The car in front got away and there was a large gap opening, i could accelerate quite hard and it handled the steering all the way.

Stop and go traffic is when I use this feature the most. I can tell when the car in front will start moving by looking at all the cars in front of him. AP will only start to move the car when the car in front actually started moving. So usually I just give it a light tap on the paddle to start the process.
 

t-rizzle

Member
May 8, 2019
106
35
Colorado
I think this happens when you hit the upper autopilot speed threshold (150km/h or 95? mph)
85 MPH unless they up'd it. Don't try it though on a commute and you want AP in use because it wont even allow TACC to work until you stop and park then 'reset' it so to speak. I was passing a few months ago and hit 87 and it disengaged and said AP unavailable rest of the drive or something. It sucked but my fault for forgetting to disengage before passing and accelerating. I make sure to disengage via the stock then accelerate and pass and reengage now.
 

eladts

Member
Jul 31, 2016
836
1,187
Brookline, MA
It can also be helpful when wanting to do any hypermiling....allows the car to still steer itself while you can concentrate more on accelerator regulation for coasting down hills.

Edit, as mentioned in future posts and as a disclaimer...You will get a nag about AP not braking because you are overriding TACC. Also, if you end up in violation of the set TACC distance and you let off the accelerator, it will AGGRESSIVELY "brake" to get into compliance with the TACC distance setting.

I don't think you can be more efficient than TACC if you keep the set speed limit and distance. Since you can change both parameters, why bother trying?
 

justsomeguy

Member
Jul 4, 2019
295
292
Vancouver, Bc
85 MPH unless they up'd it. Don't try it though on a commute and you want AP in use because it wont even allow TACC to work until you stop and park then 'reset' it so to speak. I was passing a few months ago and hit 87 and it disengaged and said AP unavailable rest of the drive or something. It sucked but my fault for forgetting to disengage before passing and accelerating. I make sure to disengage via the stock then accelerate and pass and reengage now.
Thanks for clarifying, I just converted 150km/h to mph and rounded :D
 

derotam

Member
Oct 31, 2018
849
795
Oak Hill, VA
I don't think you can be more efficient than TACC if you keep the set speed limit and distance. Since you can change both parameters, why bother trying?

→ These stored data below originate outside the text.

Lemma postingsGet_spec p f key : postingsRep p f -> holds (postingsGet p key) (f key).
Proof.
  intros Hr. destruct (listOf_all p f key Hr) as [Hp _]. unfold postingsGet.
  assert (Hm : merge_sort N.le (listAll (listOf p key)) ≡ₚ elements (f key)) by (by rewrite merge_sort_Permutation). split.
  - apply sorted_le_lt; [apply (StronglySorted_merge_sort N.le)|]. rewrite Hm. apply NoDup_elements.
  - intros x. rewrite Hm. apply elem_of_elements.
Qed.

Lemma postingsKeys_spec order p f :
  (forall m, order m ≡ₚ (map_to_list m).*1) -> postingsRep p f ->
  NoDup (postingsKeys order p) /\ forall key, key ∈ postingsKeys order p <-> f key <> ∅.
Proof.
  intros Ho (gb & Hr & (Hall & Hst & _) & _). pose proof (srep_All _ _ Hr) as Hp. unfold postingsKeys.
  assert (Hin : forall e, e ∈ shardAll (sp_buckets p) <-> gb !! e.1 = Some e.2) by (intros [h b]; rewrite Hp; apply elem_of_map_to_list).
  assert (Hord : forall b k, k ∈ order b <-> is_Some (b !! k)).
  { intros b k. rewrite Ho, list_elem_of_fmap. split.
    - intros ([k' l] & -> & Hk%elem_of_map_to_list). eauto.
    - intros [l Hk]. exists (k, l). split; [done|]. by apply elem_of_map_to_list. }
  split.
  - apply nodup_concat_map.
    + rewrite Hp. apply NoDup_map_to_list.
    + intros e _. rewrite Ho. apply NoDup_fst_map_to_list.
    + intros [h b] [h' b'] k H1%Hin H2%Hin [l Hk]%Hord [l' Hk']%Hord. cbn in *.
      destruct (Hall _ _ _ _ H1 Hk) as [<- _], (Hall _ _ _ _ H2 Hk') as [<- _]. congruence.
  - intros k. rewrite elem_of_concat_map. split.
    + intros ([h b] & H1%Hin & [l Hk]%Hord). cbn in *. destruct (Hall _ _ _ _ H1 Hk) as (_ & _ & Hne). intros E0. by apply Hne.
    + intros (b & Hb & Hk)%Hst. exists (hashString k, b). split; [by apply Hin|by apply Hord].
Qed.
End postings.
(** One definition's data replaced. *)
Lemma indexesRep_put ix D G d data F :
  indexesRep ix D G -> d ∈ D -> dataRep data F -> indexesRep (putData ix d data) D (changeAt d F G).
Proof.
  intros [HD HG] Hd Hdata. split; cbn.
  - rewrite dom_insert_L, HD. set_solver.
  - intros d' data'. unfold changeAt. destruct (decide (d' = d)) as [->|Hne].
    + rewrite lookup_insert_eq. by intros [= <-].
    + rewrite lookup_insert_ne by done. apply HG.
Qed.

Lemma indexesRep_ext ix D G G' : (forall d key, d ∈ D -> G d key = G' d key) -> indexesRep ix D G -> indexesRep ix D G'.
Proof.
  intros HG [HD Hr]. split; [done|]. intros d data Hd. assert (Hin : d ∈ D) by (rewrite <- HD; apply elem_of_dom; eauto).
  destruct (Hr d data Hd) as (gb & H1' & H2' & H3'). exists gb. split; [done|]. split; [|done]. eapply bucketsRep_ext; [|exact H2']. intros k. by apply HG.
Qed.

Lemma writableDefinition_spec ix D G d :
  indexesRep ix D G ->
  if decide (d ∈ D) then exists ix' data, writableDefinition ix d = Some (ix', data) /\ indexesRep ix' D G /\ dataRep data (G d)
  else writableDefinition ix d = None.
Proof.
  intros [HD HG]. unfold writableDefinition. destruct (px_definitions ix !! d) as [data|] eqn:E.
  - rewrite decide_True by (rewrite <- HD; apply elem_of_dom; eauto). specialize (HG d data E) as Hdata.
    assert (Hroot : indexesRep (cloneRoot ix) D G) by (eapply indexesRep_root; [apply cloneRoot_definitions|done]).
    case_bool_decide; eexists _, _; (split; [done|]); [done|]. apply dataRep_fork in Hdata. split; [|done].
    assert (Hd : d ∈ D) by (rewrite <- HD; apply elem_of_dom; eauto).
    eapply indexesRep_root; [|eapply indexesRep_ext; [|exact (indexesRep_put _ D G d _ (G d) Hroot Hd Hdata)]]; [done|].
    intros d' key _. unfold changeAt. by destruct (decide (d' = d)) as [->|].
  - rewrite decide_False; [done|]. rewrite <- HD. by apply not_elem_of_dom.
Qed.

TACC is not designed to be "efficient" nor does TACC "maintain a set speed" technically.

The Traffic Aware part is not designed for efficiency, it is designed to adapt to the car in front at a set distance. If the car in front is slowing below your set speed, and then speeding back up, TACC will do the same.

The Cruise Control part also is not designed to be "efficient" per se if you want to allow for some slop in your speed to make little efficiency gains throughout your drive.. Maintaining a set speed is wasteful precisely because it maintains the set speed so precisely. When you go down a hill where gravity will cause your car to go faster cruise control wastes the energy conversion loss. If you allow your car to go faster than your set speed and then let it lose it "naturally" on the uphill you are being more efficient.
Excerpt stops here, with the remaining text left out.